カラダから、はじまる。
「……じゃあ、先に戻ってるわね」
わたしは麻琴にそう言って、セレクトショップで購入した金のラメが随所に散らばった黒のノースリーブのマキシワンピースの上に、シャンパンゴールドのチュールショールをふわりと首に巻いた。それから、2.55を手にして、パウダールームを出る。
そして、十センチヒールのルブタンで歩いていると、
「……あ、七瀬」
声をかけられて振り向くと、礼服の本宮がいた。どうやら、彼も席を外していたようだ。
「本日は妹の結婚式にご参列いただき、ありがとうございます」
わたしは「姉」として、お礼を述べて頭を下げた。
「あ、いや……本日はおめでとうございます」
本宮が返礼する。
「ここで会えてよかったよ。
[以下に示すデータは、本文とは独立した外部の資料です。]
(** The loop keeps the position of the first minimum of what it has seen. *)
Lemma least_loop_spec rest : forall pre m a,
  (pre ++ rest) !! m = Some a -> (m < length pre)%nat ->
  (forall j b, pre !! j = Some b -> a <= b) ->
  (forall j b, pre !! j = Some b -> (j < m)%nat -> a < b) ->
  exists a', (pre ++ rest) !! least_loop rest (length pre) m a = Some a' /\
    (forall j b, (pre ++ rest) !! j = Some b -> a' <= b) /\
    (forall j b, (pre ++ rest) !! j = Some b ->
       (j < least_loop rest (length pre) m a)%nat -> a' < b).
Proof.
  induction rest as [|x rest IH]; intros pre m a Hm Hlt Hmin Hfirst; cbn [least_loop].
  { exists a. rewrite app_nil_r in *. done. }
  specialize (IH (pre ++ [x])). rewrite length_app, Nat.add_1_r, <- app_assoc in IH. cbn [app] in IH.
  destruct (x <? a) eqn:E; [apply Z.ltb_lt in E|apply Z.ltb_ge in E].
  - apply IH; [|lia|..].
    + rewrite lookup_app_r by lia. by rewrite Nat.sub_diag.
    + intros j b [Hj|[_ Hj]]%lookup_app_Some;
        [specialize (Hmin _ _ Hj); lia|].
      apply list_lookup_singleton_Some in Hj as [_ <-]. lia.
    + intros j b [Hj|[Hge _]]%lookup_app_Some Hjl; [|lia]. specialize (Hmin _ _ Hj). lia.
  - apply IH; [done|lia|..].
    + intros j b [Hj|[_ Hj]]%lookup_app_Some; [by eapply Hmin|].
      apply list_lookup_singleton_Some in Hj as [_ <-]. lia.
    + intros j b [Hj|[Hge _]]%lookup_app_Some Hjl; [by eapply Hfirst|lia].
Qed.

(** ** Theorems *)

(** The policies of the examples. *)
Definition policies : list (LBHandle -> LBContext -> choice) :=
  [firstHostPolicy_ChooseHost; retryAwarePolicy_ChooseHost; metadataRoutePolicy_ChooseHost;
   headerHashPolicy_ChooseHost].

(** Every example policy chooses within bounds: it refuses exactly when there is no
    healthy host at priority 0, and otherwise the index it writes is at least 0 and below
    the number of healthy hosts, whatever the request's headers, the hosts' metadata and the
    hosts already tried. *)
Theorem policies_choose_in_range lb ctx :
  let n := HealthyHostCount lb 0 in
  0 <= n < 2 ^ 32 ->
  Forall (fun choose => (n = 0 -> choose lb ctx = None) /\
    (n <> 0 -> exists i, choose lb ctx = Some (0, i) /\ 0 <= i < n)) policies.
Proof.
  intros n Hn. unfold policies, firstHostPolicy_ChooseHost, retryAwarePolicy_ChooseHost,
    metadataRoutePolicy_ChooseHost, headerHashPolicy_ChooseHost. fold n. cbv zeta.
  assert (Hzero : n <> 0 -> exists i, Some (0, 0) = Some (0, i) /\ 0 <= i < n)
    by (intros; exists 0; split; [done|lia]).
  repeat (apply Forall_cons; split); [..|apply Forall_nil, I];
    (split; intros Hz; [by rewrite decide_True|rewrite decide_False by done]).
  - by apply Hzero.
  - apply scan_range. lia.
  - destruct (GetHeader ctx _); [|by apply Hzero]. case_decide; [by apply Hzero|].
    apply scan_range. lia.
  - destruct (GetHeader ctx _) as [val|]; [|by apply Hzero]. case_decide; [by apply Hzero|].
    pose proof (fnv32a_bound val).
    change (HealthyHostCount lb 0) with n.
    assert (Hr : 0 <= Z.rem (fnv32a val) n < n) by (apply Z.rem_bound_pos; lia).
    exists (Z.rem (fnv32a val) n). revert Hr. generalize (Z.rem (fnv32a val) n). intros r Hr.
    rewrite uint32_small by lia. split; [done|lia].
Qed.

(** The least-connection balancer returns the host with the fewest active requests, the
    first one among equals, for any positive number of hosts. *)
Theorem least_conn_picks_minimum active hosts :
  active <> [] -> length hosts = length active ->
  exists i a p, leastConnClusterLB_ChooseHost active hosts = p /\
    active !! i = Some a /\ hosts !! i = Some p /\
    (forall j b, active !! j = Some b -> a <= b) /\
    (forall j b, active !! j = Some b -> (j < i)%nat -> a < b).
Proof.
  intros Hne Hlen. destruct active as [|a0 rest]; [done|].
  destruct (least_loop_spec rest [a0] 0%nat a0) as (a' & Ha' & Hmin & Hfirst); [done|cbn; lia|..].
  { intros j b [_ <-]%list_lookup_singleton_Some. lia. }
  { intros j b _ Hj. lia. }
  cbn [length app] in *. set (i := least_loop rest 1 0 a0) in *.
  assert (is_Some (hosts !! i)) as [p Hp].
  { apply lookup_lt_is_Some. rewrite Hlen. by apply lookup_lt_Some in Ha'. }
  exists i, a', p. split_and!; [|done..]. cbn. fold i. by apply nth_lookup_Some.
Qed.

(** ** Hosts as Envoy indexes them *)

Record host := mkHost { h_healthy : bool; h_capability : option string; h_tried : bool }.

#[export] Instance host_eq_dec : EqDecision host.
Proof. solve_decision. Defined.

Definition healthy_hosts (hosts : list host) : list host :=
  filter (fun h => h_healthy h = true) hosts.
(* ===== verification/Background.v ===== *)
(** * up/watch.go, up/sidecar.go: background work of a filter or cluster

    [RunRetry] repeats a streaming call until its context is cancelled.  A [Sidecar] is an
    HTTP server run as an actor of a [Group] (Group.v): [execute] and [stop] run in
    different goroutines and meet on the [ready] and [started] channels and on the server. *)
From stdpp Require Import base list strings relations.
From Stdlib Require Import ZArith Lia.
From S2P Require Import Prelude.

(** ** RunRetry *)

Module Watch.

Section retry.
(** What the [i]-th call of [fn] returns, and whether the context is cancelled when the
    [i]-th iteration looks at it before logging and at its end. *)
Context (fn : nat -> option string) (at_log at_end : nat -> bool).

(** The loop from iteration [i]; [None] when [fuel] iterations do not end it.  The result is
    the number of calls made and the errors logged. *)
Fixpoint RunRetry (fuel i : nat) (logged : list string) : option (nat * list string) :=
  match fuel with
  | O => None
  | S fuel =>
      let logged := match fn i with
                    | Some err => if at_log i then logged else logged ++ [err]
                    | None => logged
                    end in
      if at_end i then Some (S i, logged) else RunRetry fuel (S i) logged
  end.

(** The errors that calls [i .. i+n-1] log. *)
Definition errors (i n : nat) : list string :=
  omap (fun j => if at_log j then None else fn j) (seq i n).
(* ===== verification/Logging.v ===== *)
(** * up/writer.go, up/up.go, up/metadata.go: structured logging and typed metadata

    [AddLogAttrs] records attributes and mirrors them into dynamic metadata; [Slog] gives a
    logger whose handler prints through Envoy; [SetTypedMetadata] formats numbers.  The
    values are [log/slog]'s: what [slog.Any] makes of a dynamic value. *)
From stdpp Require Import base list strings pretty.
From Stdlib Require Import ZArith Lia.
From S2P Require Import Prelude Async StreamObject Envoy Grpc FilterState Filter.

(** [slog.Value] after [Resolve], by its [Kind]: the kinds the code tells apart, and the
    others (durations, times, groups) as opaque values. *)
Inductive value :=
  | KindString (s : string)
  | KindBool (b : bool)
  | KindInt64 (z : Z)
  | KindUint64 (z : Z)
  | KindFloat64 (bits : Z)
  | KindAny (raw : any)
  | KindOther (id : Z).

Definition signed (k : numkind) : bool :=
  match k with KInt | KInt8 | KInt16 | KInt32 | KInt64 => true | _ => false end.

(** What the standard library does with floats and with values of other types: widening a
    [float32] to [float64], the value [slog.Any] and [Resolve] make of an object, the string
    [Value.String] prints for the kinds that are not formatted here, and
    [strconv.FormatFloat(x, 'f', -1, bits)] for a float of that width. *)
Class GoFormat := {
  widen : Z -> Z;
  any_object : Z -> value;
  show : value -> string;
  FormatFloat : Z -> Z -> string;
}.

Section logging.
Context (E : Envoy) `{!GoFormat}.

(** [slog.Any(k, v).Value.Resolve()]. *)
Definition AnyValue (v : any) : value :=
  match v with
  | VString s => KindString s
  | VBool b => KindBool b
  | VNum k z => if signed k then KindInt64 z else KindUint64 z
  | VFloat32 bits => KindFloat64 (widen bits)
  | VFloat64 bits => KindFloat64 bits
  | VNil => KindAny VNil
  | VOther id => any_object id
  end.

(** [Value.String()]. *)
Definition value_String (v : value) : string :=
  match v with
  | KindString s => s
  | KindBool b => if b then "true" else "false"
  | KindInt64 z | KindUint64 z => pretty z
  | KindFloat64 _ | KindAny _ | KindOther _ => show v
  end.

(** [slog.Attr]. *)
Record attr := mkAttr { a_Key : string; a_Value : value }.

(** Pairs with a key that is not a string are skipped, and so is an odd last element. *)
Fixpoint argsToAttrs (kvs : list any) : list attr :=
  match kvs with
  | k :: v :: kvs =>
      match k with
      | VString k => mkAttr k (AnyValue v) :: argsToAttrs kvs
      | _ => argsToAttrs kvs
      end
  | _ => []
  end.

Definition attrToMetadataValue (a : attr) : any :=
  match a_Value a with
  | KindString s => VString s
  | KindBool b => VBool b
  | KindInt64 z => VNum KInt64 z
  | KindUint64 z => VNum KUint64 z
  | KindFloat64 bits => VFloat64 bits
  | KindAny raw =>
      match raw with
      | VString _ | VBool _ | VNum _ _ | VFloat32 _ | VFloat64 _ => raw
      | VNil | VOther _ => VString (value_String (a_Value a))
      end
  | KindOther _ => VString (value_String (a_Value a))
  end.

(** The loop that mirrors the attributes into the namespace. *)
Fixpoint mirror (w : nat) (ns : string) (attrs : list attr) (s : st) : res st :=
  match attrs with
  | [] => Ok s
  | a :: attrs => s ← SetMetadata w ns (a_Key a) (attrToMetadataValue a) s; mirror w ns attrs s
  end.

(** [AddLogAttrs(kvs...)]: [ns] is the filter's [logMetadataNS], [logged] its
    [reqLogAttrs]. *)
Definition AddLogAttrs (w : nat) (ns : string) (kvs : list any) (logged : list attr) (s : st) :
    res (list attr * st) :=
  let attrs := argsToAttrs kvs in
  let logged := logged ++ attrs in
  if decide (ns = "") then Ok (logged, s)
  else s ← mirror w ns attrs s; Ok (logged, s).

(** ** The handler of [Slog] *)

Record writerHandler := mkHandler { h_attrs : list attr; h_group : string }.

(** [w.Slog()]: the attributes of [WithAttributes]. *)
Definition Slog (logAttrs : list attr) : writerHandler := mkHandler logAttrs "".

Definition WithAttrs (attrs : list attr) (h : writerHandler) : writerHandler :=
  mkHandler (h_attrs h ++ attrs) (h_group h).
Definition WithGroup (name : string) (h : writerHandler) : writerHandler := mkHandler (h_attrs h) name.

(** [LogLevel]s (the values of abi.h's enumeration), and [slog]'s levels: Debug -4, Info 0, Warn 4, Error 8. *)
Definition LogTrace : Z := 0.
Definition LogDebug : Z := 1.
Definition LogInfo : Z := 2.
Definition LogWarn : Z := 3.
Definition LogError : Z := 4.
Definition LogCritical : Z := 5.

Definition slogLevelToUp (l : Z) : Z :=
  if (8 + 4 <=? l)%Z then LogCritical
  else if (8 <=? l)%Z then LogError
  else if (4 <=? l)%Z then LogWarn
  else if (0 <=? l)%Z then LogInfo
  else if (-4 <=? l)%Z then LogDebug
  else LogTrace.

Definition attr_text (prefix : string) (a : attr) : string :=
  " " +:+ prefix +:+ a_Key a +:+ "=" +:+ value_String (a_Value a).

Definition log_line (h : writerHandler) (message : string) (attrs : list attr) (s : st) : string :=
  let group := if decide (h_group h <> "") then h_group h +:+ "." else "" in
  message +:+ " filter=" +:+ name (cfg (s_f s)) +:+
  (if decide (reqID (s_f s) <> "") then " request_id=" +:+ reqID (s_f s) else "") +:+
  foldr (fun a r => attr_text "" a +:+ r) (foldr (fun a r => attr_text group a +:+ r) "" attrs) (h_attrs h).

Definition Handle (h : writerHandler) (level : Z) (message : string) (attrs : list attr) (s : st) : st :=
  emit (CLog (slogLevelToUp level) (log_line h message attrs s)) s.

(** ** Typed metadata *)

Definition numericToString (v : any) : any :=
  match v with
  | VNum _ z => VString (pretty z)
  | VFloat32 bits => VString (FormatFloat bits 32)
  | VFloat64 bits => VString (FormatFloat bits 64)
  | VNil | VString _ | VBool _ | VOther _ => v
  end.

Definition SetTypedMetadata (w : nat) (ns key : string) (value : any) (s : st) : res st :=
  SetMetadata w ns key (numericToString value) s.

(** ** Theorems *)

(** Every attribute has a metadata value that [SetMetadata] accepts. *)
Lemma metadata_value_ok a : metadata_ok (attrToMetadataValue a) = true.
Proof. unfold attrToMetadataValue. destruct (a_Value a) as [| | | | |[]|]; done. Qed.

(** A number keeps its value in the metadata: the kind is widened to 64 bits. *)
Lemma metadata_number k z key :
  attrToMetadataValue (mkAttr key (AnyValue (VNum k z))) = VNum (if signed k then KInt64 else KUint64) z.
Proof. unfold attrToMetadataValue. simpl. by destruct (signed k). Qed.

Definition metadata_of (ns : string) (attrs : list attr) : list dynamicMetadataMutation :=
  (fun a => mkMdMut ns (a_Key a) (attrToMetadataValue a)) <$> attrs.

(** What mirroring leaves behind: queued in queued mode, else written at once. *)
Definition mirrored (w : nat) (ns : string) (attrs : list attr) (s s' : st) : Prop :=
  let ms := metadata_of ns attrs in
  if queued w s
  then s_tr s' = s_tr s /\
       qs (s_f s') = set_q_dynamicMetadata (q_dynamicMetadata (qs (s_f s)) ++ ms) (qs (s_f s))
  else s_tr s' = s_tr s ++ ((fun m => CSetMetadata (md_ns m) (md_key m) (md_value m)) <$> ms) /\
       qs (s_f s') = qs (s_f s).

Lemma mirror_spec w ns attrs s : exists s', mirror w ns attrs s = Ok s' /\ mirrored w ns attrs s s'.
Proof.
  unfold mirrored. revert s. induction attrs as [|a attrs IH]; intros s; simpl.
  - exists s. split; [done|]. rewrite !app_nil_r. destruct (queued w s); [|done]. split; [done|].
    by destruct (qs (s_f s)).
  - unfold SetMetadata at 1. rewrite metadata_value_ok. simpl. destruct (queued w s) eqn:Hq.
    + edestruct IH as (s' & Hm & Hs). exists s'. split; [exact Hm|].
      assert (queued w (upd_q (fun q => set_q_dynamicMetadata (q_dynamicMetadata q ++
        [mkMdMut ns (a_Key a) (attrToMetadataValue a)]) q) s) = true) as Hq' by done.
      rewrite Hq' in Hs. destruct Hs as [Ht Hs]. split; [exact Ht|].
      rewrite Hs. simpl. unfold set_q_dynamicMetadata. simpl. by rewrite <-app_assoc.
    + edestruct IH as (s' & Hm & Hs). exists s'. split; [exact Hm|].
      assert (queued w (emit (CSetMetadata ns (a_Key a) (attrToMetadataValue a)) s) = false) as Hq' by done.
      rewrite Hq' in Hs. destruct Hs as [Ht Hs]. split; [|exact Hs].
      rewrite Ht. simpl. by rewrite <-app_assoc.
Qed.

(** *** What [AddLogAttrs] promises, said of its arguments by position

    The [i]-th pair is at positions [2i] and [2i+1]; it counts when both are there and the
    first is a string. *)
Definition pair_at (kvs : list any) (i : nat) : option (string * any) :=
  match kvs !! (2 * i), kvs !! (2 * i + 1) with
  | Some (VString k), Some v => Some (k, v)
  | _, _ => None
  end.

Definition named_pairs (kvs : list any) : list (string * any) :=
  omap (pair_at kvs) (seq 0 (length kvs)).

(** The metadata value a Go value is to have: a scalar keeps its value, with integers and
    floats widened to 64 bits; nil and an object are printed, unless [slog] resolves the
    object to a scalar. *)
Definition metadata_form (v : any) : any :=
  match v with
  | VString s => VString s
  | VBool b => VBool b
  | VNum (KInt | KInt8 | KInt16 | KInt32 | KInt64) z => VNum KInt64 z
  | VNum _ z => VNum KUint64 z
  | VFloat32 bits => VFloat64 (widen bits)
  | VFloat64 bits => VFloat64 bits
  | VNil => VString (show (KindAny VNil))
  | VOther id =>
      match any_object id with
      | KindString s => VString s
      | KindBool b => VBool b
      | KindInt64 z => VNum KInt64 z
      | KindUint64 z => VNum KUint64 z
      | KindFloat64 bits => VFloat64 bits
      | KindAny (VNil | VOther _) | KindOther _ => VString (show (any_object id))
      | KindAny scalar => scalar
      end
  end.

(** One metadata value per pair, in order: queued in queued mode, else written at once, and
    no other call to Envoy and no other change of the queues. *)
Definition recorded (w : nat) (ns : string) (ps : list (string * any)) (s s' : st) : Prop :=
  if queued w s
  then s_tr s' = s_tr s /\
       qs (s_f s') = set_q_dynamicMetadata
         (q_dynamicMetadata (qs (s_f s)) ++ ((fun '(k, v) => mkMdMut ns k (metadata_form v)) <$> ps)) (qs (s_f s))
  else s_tr s' = s_tr s ++ ((fun '(k, v) => CSetMetadata ns k (metadata_form v)) <$> ps) /\
       qs (s_f s') = qs (s_f s).

Lemma attr_metadata_form k v : attrToMetadataValue (mkAttr k (AnyValue v)) = metadata_form v.
Proof.
  unfold attrToMetadataValue. destruct v as [| | |[]| | |id]; try done. simpl.
  by destruct (any_object id) as [| | | | |[]|].
Qed.

Lemma named_pairs_cons2 k v kvs :
  named_pairs (k :: v :: kvs) =
  match k with VString k => (k, v) :: named_pairs kvs | _ => named_pairs kvs end.
Proof.
  assert (forall n i, omap (pair_at (k :: v :: kvs)) (seq (S i) n) = omap (pair_at kvs) (seq i n)) as Hshift.
  { induction n as [|n IH]; intros i; [done|]. simpl seq. cbn [omap list_omap]. rewrite IH.
    unfold pair_at. by replace (2 * S i) with (S (S (2 * i))) by lia. }
  assert (omap (pair_at kvs) (seq 0 (S (length kvs))) = named_pairs kvs) as Hend.
  { rewrite seq_S, omap_app. simpl. unfold pair_at at 2. rewrite (lookup_ge_None_2 kvs) by lia. apply app_nil_r. }
  rewrite <-(Hshift _ 0) in Hend. unfold named_pairs at 1. simpl length. rewrite <-cons_seq.
  revert Hend. generalize (seq 1 (S (length kvs))). intros tl Htl. change (omap ?f (0 :: tl)) with
    (match f 0 with Some p => p :: omap f tl | None => omap f tl end).
  rewrite Htl. unfold pair_at. simpl. by destruct k.
Qed.

Lemma argsToAttrs_pairs kvs : argsToAttrs kvs = (fun '(k, v) => mkAttr k (AnyValue v)) <$> named_pairs kvs.
Proof.
  revert kvs. fix IH 1. intros [|k [|v kvs]]; [done|by destruct k|].
  rewrite named_pairs_cons2. simpl. rewrite IH. by destruct k.
Qed.

Lemma mirrored_recorded w ns ps s s' :
  mirrored w ns ((fun '(k, v) => mkAttr k (AnyValue v)) <$> ps) s s' -> recorded w ns ps s s'.
Proof.
  unfold mirrored, recorded, metadata_of.
  assert ((fun a => mkMdMut ns (a_Key a) (attrToMetadataValue a)) <$>
          ((fun '(k, v) => mkAttr k (AnyValue v)) <$> ps) =
          (fun '(k, v) => mkMdMut ns k (metadata_form v)) <$> ps) as ->.
  { rewrite <-list_fmap_compose. apply list_fmap_ext. intros _ [k v] _. unfold compose.
    by rewrite attr_metadata_form. }
  destruct (queued w s); [done|]. intros [-> ->]. split; [|done]. f_equal.
  rewrite <-list_fmap_compose. apply list_fmap_ext. by intros _ [k v] _.
Qed.

(** C29: adding log attributes never panics and loses nothing, whatever the types.  For every
    argument list [AddLogAttrs] returns; the pairs read off by position ([2i], [2i+1]) whose
    key is a string, and no others, are appended to the log context in order, each with the
    [slog] value of its value; and with a metadata namespace exactly one metadata value per
    such pair is queued (or, in direct mode, written), in order, under the pair's key: the
    value itself for strings, booleans and numbers (widened to 64 bits), and its printed
    form for the values [SetMetadata] would panic on.  Without a namespace the stream is
    untouched. *)
Theorem log_attrs_never_panic w ns kvs logged s :
  exists s',
    AddLogAttrs w ns kvs logged s =
      Ok (logged ++ ((fun '(k, v) => mkAttr k (AnyValue v)) <$> named_pairs kvs), s') /\
    if decide (ns = "") then s' = s else recorded w ns (named_pairs kvs) s s'.
Proof.
  unfold AddLogAttrs. rewrite argsToAttrs_pairs. case_decide; [by eexists|].
  edestruct (mirror_spec w ns) as (s' & Hm & Hs). exists s'. rewrite Hm. split; [done|].
  by apply mirrored_recorded.
Qed.

(** Three pairs, the middle one without a string key, and an odd last argument. *)
Example pairs_by_position :
  named_pairs [VString "a"; VNum KInt8 1; VBool true; VString "x"; VString "b"; VNil; VString "odd"] =
  [("a", VNum KInt8 1); ("b", VNil)].
Proof. reflexivity. Qed.

(** [SetTypedMetadata] writes a string or a boolean, and different integers differ. *)
Lemma typed_metadata_string w ns key v s s' :
  SetTypedMetadata w ns key v s = Ok s' ->
  match numericToString v with VString _ | VBool _ => True | _ => False end.
Proof. unfold SetTypedMetadata, SetMetadata. by destruct v. Qed.

Lemma typed_metadata_inj k k' z z' :
  numericToString (VNum k z) = numericToString (VNum k' z') -> z = z'.
Proof. simpl. intros Heq. injection Heq as Heq. by apply (inj pretty). Qed.

(** The levels of [slog] map in order. *)
Lemma slogLevelToUp_mono l l' : (l <= l')%Z -> (slogLevelToUp l <= slogLevelToUp l')%Z.
Proof.
  unfold slogLevelToUp, LogTrace, LogDebug, LogInfo, LogWarn, LogError, LogCritical.
  intros. repeat match goal with |- context [(?a <=? ?b)%Z] => destruct (Z.leb_spec a b) end; lia.
Qed.

(** A nested group replaces the outer one, and attributes added inside a group are printed
    without its name. *)
Lemma nested_group_replaces outer h : WithGroup "inner" (WithGroup outer h) = WithGroup "inner" h.
Proof. done. Qed.

Lemma group_attrs_unqualified g a message s :
  log_line (WithAttrs [a] (WithGroup g (Slog []))) message [] s = log_line (WithAttrs [a] (Slog [])) message [] s.
Proof. done. Qed.
End logging.
(* ===== verification/StaticCluster.v ===== *)
(** * StaticCluster: clusters with the hosts of their configuration
    (examples/cluster-least-conn, examples/cluster-filter-state, examples/metadata,
    e2e/filters/cluster.go)

    The clusters parse a list of hosts, add them to Envoy and mark them healthy; they
    differ in how a host is chosen.  Two of them are steered by an HTTP filter in front: what
    the filter writes to the filter state is what the cluster reads. *)
From stdpp Require Import base list gmap strings sets.
From Stdlib Require Import ZArith Lia.
From S2P Require Import Prelude GoStrings Async StreamObject Envoy Grpc FilterState Filter FilterFacts FlushProps CalloutProps CalloutGate HostSet Logging.

(** ** Envoy's hosts *)

(** A host of priority 0; [UpdateHostHealth] sets its state. *)
Record host := mkHost { h_ptr : HostPtr; h_addr : string; h_weight : Z; h_health : Z }.

Definition healthy (h : host) : Prop := h_health h = HostHealthy.
#[export] Instance healthy_dec h : Decision (healthy h) := decide (h_health h = HostHealthy).

Class HostTable (C : Type) := {
  ht_AddHosts : list HostSpec -> C -> list HostPtr * C;
  ht_UpdateHostHealth : HostPtr -> Z -> C -> C;
  ht_hosts : C -> list host;
}.

Definition set_health (p : HostPtr) (state : Z) (h : host) : host :=
  if decide (h_ptr h = p) then mkHost (h_ptr h) (h_addr h) (h_weight h) state else h.

(** Hosts are added at the end, with new pointers that are not nil, or Envoy refuses the batch:
    then none is added and the pointers are nil.  A health update changes the host of that
    pointer. *)
Class HostTableLaws (C : Type) `{HostTable C} : Prop := {
  ht_added : forall specs c ps c', ht_AddHosts specs c = (ps, c') ->
    (ps = replicate (length specs) 0%Z /\ ht_hosts c' = ht_hosts c) \/
    (length ps = length specs /\ NoDup ps /\ Forall (fun p => p <> 0%Z /\ p ∉ (h_ptr <$> ht_hosts c)) ps /\
     exists st0, ht_hosts c' = ht_hosts c ++ zip_with (fun p s => mkHost p (Address s) (Weight s) st0) ps specs);
  ht_updated : forall p state c, ht_hosts (ht_UpdateHostHealth p state c) = set_health p state <$> ht_hosts c;
}.

(** Envoy took the batch. *)
Definition taken (ps : list HostPtr) : Prop := ps <> [] /\ 0%Z ∉ ps.

(** What a worker sees of them. *)
Section worker.
Context {C : Type} `{HostTable C}.

Definition ptr_at (hs : list host) (i : nat) : HostPtr := match hs !! i with Some h => h_ptr h | None => 0%Z end.
Definition HostCount (c : C) : nat := length (ht_hosts c).
Definition Host (c : C) (i : nat) : HostPtr := ptr_at (ht_hosts c) i.
Definition HealthyHostCount (c : C) : nat := length (base.filter healthy (ht_hosts c)).
Definition HealthyHost (c : C) (i : nat) : HostPtr := ptr_at (base.filter healthy (ht_hosts c)) i.
Definition FindByAddress (a : string) (c : C) : HostPtr :=
  match list_find (fun h => h_addr h = a) (ht_hosts c) with Some (_, h) => h_ptr h | None => 0%Z end.
End worker.

(** ** Configurations *)

Record hostConfig := mkHostConfig { hc_Address : string; hc_Weight : Z }.

(** The loop over the hosts, the [i]-th first. *)
Fixpoint check_hosts (prefix : string) (i : nat) (hosts : list hostConfig) : string + list HostSpec :=
  match hosts with
  | [] => inr []
  | h :: rest =>
      if decide (hc_Address h = "")
      then inl (prefix +:+ ": host " +:+ pretty.pretty i +:+ " address is required")
      else match check_hosts prefix (S i) rest with
           | inl e => inl e
           | inr specs => inr (mkSpec (hc_Address h) "" (hc_Weight h) ∅ :: specs)
           end
  end.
なぁ、二次会行くんだろ?」
……バンケットルームでは、わたしだけみんなから島流しに遭って「離島」にいたからね。
「そうね、一応そのつもりでLINEに返答したはずだけど……あれ、本宮が幹事なの?」
偶然にも田中の高校時代の親友が、七海の会社の上司だったらしくて、二次会の幹事は彼が引き受けてくれた、って聞いたはずなんだけれども。